The current results must be interpreted within the constraints of several potential limitations. (1) Blood concentrations of isoflurane and intralipid during or after infusion as well as end-tidal concentrations of isoflurane were not measured in this investigation; therefore, the estimated in vivo concentrations of isoflurane and intralipid are unknown and an unequal dose of drug administered to the rats cannot be absolutely excluded as a factor involved in I/R injury. (2) In the current experiment, the pH, PO2, and PCO2 were not monitored. However, blood gas permits the diagnosis of oxygenation, gas exchange, ventilation and acid–base homeostasis; thus it remains unknown whether reactive oxygen species would produce or release during and after the infusion of EIso. (3) We used only one dose of EIso and one infusion protocol in the study, researches regarding the combination of different administration protocols and dose responses deserve further investigation.

The present study has shown, for the first time, that when intravenously administered at the onset of reperfusion after prolonged ischemia, EIso attenuates myocardial apoptosis and reduces infarction size.

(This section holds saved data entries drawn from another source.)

(** * Deepseek_Chat.py: response validation, retry loop, content splitting
      and the chat store, as a shallow embedding.

    Source: [src/Deepseek_Chat.py], classes [ChatManager] and [ChatWorker].

    Python values are modelled as follows.
    - A [str] is the list of its Unicode code points ([list N]); literals
      of the source are written [py "..."].
    - A [dict] used as a map from chat ids is a [gmap]; the dicts with a
      fixed set of keys (messages, catalog entries) are records.
    - A call that may raise returns a [result]; an operation of the
      manager returns its result together with the manager after the
      call, so that whatever was written before a [raise] stays written.
    - The clock ([datetime.now().isoformat()]), the id generator
      ([uuid.uuid4()]) and the model server ([ollama.chat]) are inputs. *)

From Stdlib Require Import String Ascii NArith ZArith List Lia.
From Stdlib Require Import Decimal DecimalNat DecimalFacts.
From stdpp Require Import gmap.
Import ListNotations.

Local Open Scope N_scope.
Local Open Scope nat_scope.
Local Open Scope list_scope.

(** ** Python values *)

Abbreviation str := (list N).

Fixpoint py (s : string) : str :=
  match s with
  | EmptyString => []
  | String a s' => N_of_ascii a :: py s'
  end.

Inductive result (E A : Type) : Type :=
| Ret (a : A)
| Raise (e : E).
Arguments Ret {E A} a.
Arguments Raise {E A} e.

(** [str.isspace] on one code point (CPython's [_PyUnicode_IsWhitespace]). *)
Definition is_space (c : N) : bool :=
  ((9 <=? c) && (c <=? 13) || (28 <=? c) && (c <=? 32)
   || (c =? 133) || (c =? 160) || (c =? 5760)
   || (8192 <=? c) && (c <=? 8202)
   || (c =? 8232) || (c =? 8233) || (c =? 8239) || (c =? 8287)
   || (c =? 12288))%N.

Fixpoint lstrip (s : str) : str :=
  match s with
  | [] => []
  | c :: s' => if is_space c then lstrip s' else s
  end.

(** [s.strip()] *)
Definition strip (s : str) : str := rev (lstrip (rev (lstrip s))).

(** [s.startswith(sep)], returning what follows the prefix. *)
Fixpoint strip_prefix (sep s : str) : option str :=
  match sep, s with
  | [], _ => Some s
  | _ :: _, [] => None
  | a :: sep', c :: s' => if (a =? c)%N then strip_prefix sep' s' else None
  end.

(** [s.partition(sep)] when [sep] occurs: the text before and the text
    after its first occurrence. *)
Fixpoint cut (sep s : str) : option (str * str) :=
  match strip_prefix sep s with
  | Some rest => Some ([], rest)
  | None =>
      match s with
      | [] => None
      | c :: s' =>
          match cut sep s' with
          | Some (a, b) => Some (c :: a, b)
          | None => None
          end
      end
  end.

(** [sep in s] *)
Definition contains (sep s : str) : Prop := exists a b, s = a ++ sep ++ b.

(** [s.split(sep)] for a non-empty [sep]: cut at the first occurrence and
    go on in the rest.  Each cut removes at least one character, so
    [length s] rounds are enough ([split_fuel_enough] below). *)
Fixpoint split_fuel (fuel : nat) (sep s : str) : list str :=
  match cut sep s with
  | None => [s]
  | Some (a, b) =>
      match fuel with
      | O => [s]
      | S fuel' => a :: split_fuel fuel' sep b
      end
  end.

Definition split (sep s : str) : list str := split_fuel (length s) sep s.

(** [str(n)] for a non-negative [int]. *)
Fixpoint digits (u : Decimal.uint) : str :=
  match u with
  | Nil => []
  | D0 u => 48%N :: digits u
  | D1 u => 49%N :: digits u
  | D2 u => 50%N :: digits u
  | D3 u => 51%N :: digits u
  | D4 u => 52%N :: digits u
  | D5 u => 53%N :: digits u
  | D6 u => 54%N :: digits u
  | D7 u => 55%N :: digits u
  | D8 u => 56%N :: digits u
  | D9 u => 57%N :: digits u
  end.

Definition str_of_nat (n : nat) : str := digits (Nat.to_uint n).

(** ** ChatWorker.extract_content_and_thoughts *)

Definition OPEN : str := py "<think>".
Definition CLOSE : str := py "</think>".

Inductive index_error : Type := IndexError.

(** [l[i]] *)
Definition getitem {A} (l : list A) (i : nat) : result index_error A :=
  match nth_error l i with
  | Some x => Ret x
  | None => Raise IndexError
  end.

(** The body of the [try] block. *)
Definition extract_try (content : str) : result index_error (str * str) :=
  let parts := split OPEN content in
  match getitem parts 0 with
  | Raise e => Raise e
  | Ret p0 =>
      let before_think := strip p0 in
      if 1 <? length parts then
        match getitem parts 1 with
        | Raise e => Raise e
        | Ret p1 =>
            let think_parts := split CLOSE p1 in
            match getitem think_parts 0 with
            | Raise e => Raise e
            | Ret t0 =>
                let think_content := strip t0 in
                if 1 <? length think_parts then
                  match getitem think_parts 1 with
                  | Raise e => Raise e
                  | Ret t1 =>
                      let after_think := strip t1 in
                      Ret (strip (before_think ++ py " " ++ after_think),
                           think_content)
                  end
                else Ret (before_think, think_content)
            end
        end
      else Ret (before_think, [])
  end.

Definition extract_content_and_thoughts (content : str) : str * str :=
  match extract_try content with
  | Ret r => r
  | Raise _ => (strip content, [])
  end.


(** ** The part of [xml.etree.ElementTree] that the validator uses *)

(** An [Element]: tag, [text] (character data before the first child,
    [None] when there is none), children, and [tail] (character data
    after the element's end tag, [None] when there is none). *)
#[local] Set Warnings "-register-all".
Inductive Element : Type :=
| Elem (tag : str) (text : option str) (children : list Element)
       (tail : option str).

Definition tag (e : Element) : str := let (t, _, _, _) := e in t.
Definition text (e : Element) : option str := let (_, x, _, _) := e in x.
Definition children (e : Element) : list Element := let (_, _, c, _) := e in c.
Definition tail (e : Element) : option str := let (_, _, _, t) := e in t.

Definition set_tail (s : str) (e : Element) : Element :=
  Elem (tag e) (text e) (children e) (Some s).

(** Python compares elements by identity.  An element of a tree is
    identified here by its position: the child indices on the way down
    from the root. *)
Definition path : Type := list nat.
Definition node : Type := (path * Element)%type.

(** [list(elem)]: the children, each with its position. *)
Definition child_nodes (n : node) : list node :=
  imap (fun i c => (fst n ++ [i], c)) (children (snd n)).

This effect is mediated by modulating of the expression of pro- and anti-apoptotic proteins, especially Bcl-2, Bax and caspase-3. From a clinical point of view, post-ischemic treatment with pharmaceutical stimuli is particularly promising, because it is not readily feasible to predict the onset of ischemia for the majority of patients with acute myocardial infarction. Future clinical studies need to be done to determine its intrinsic protective effects, however, it is reasonable to extrapolate that intravenous administration of EIso will also have a cardioprotective effect on patients either undergoing coronary artery surgery or even outside of the perioperative setting.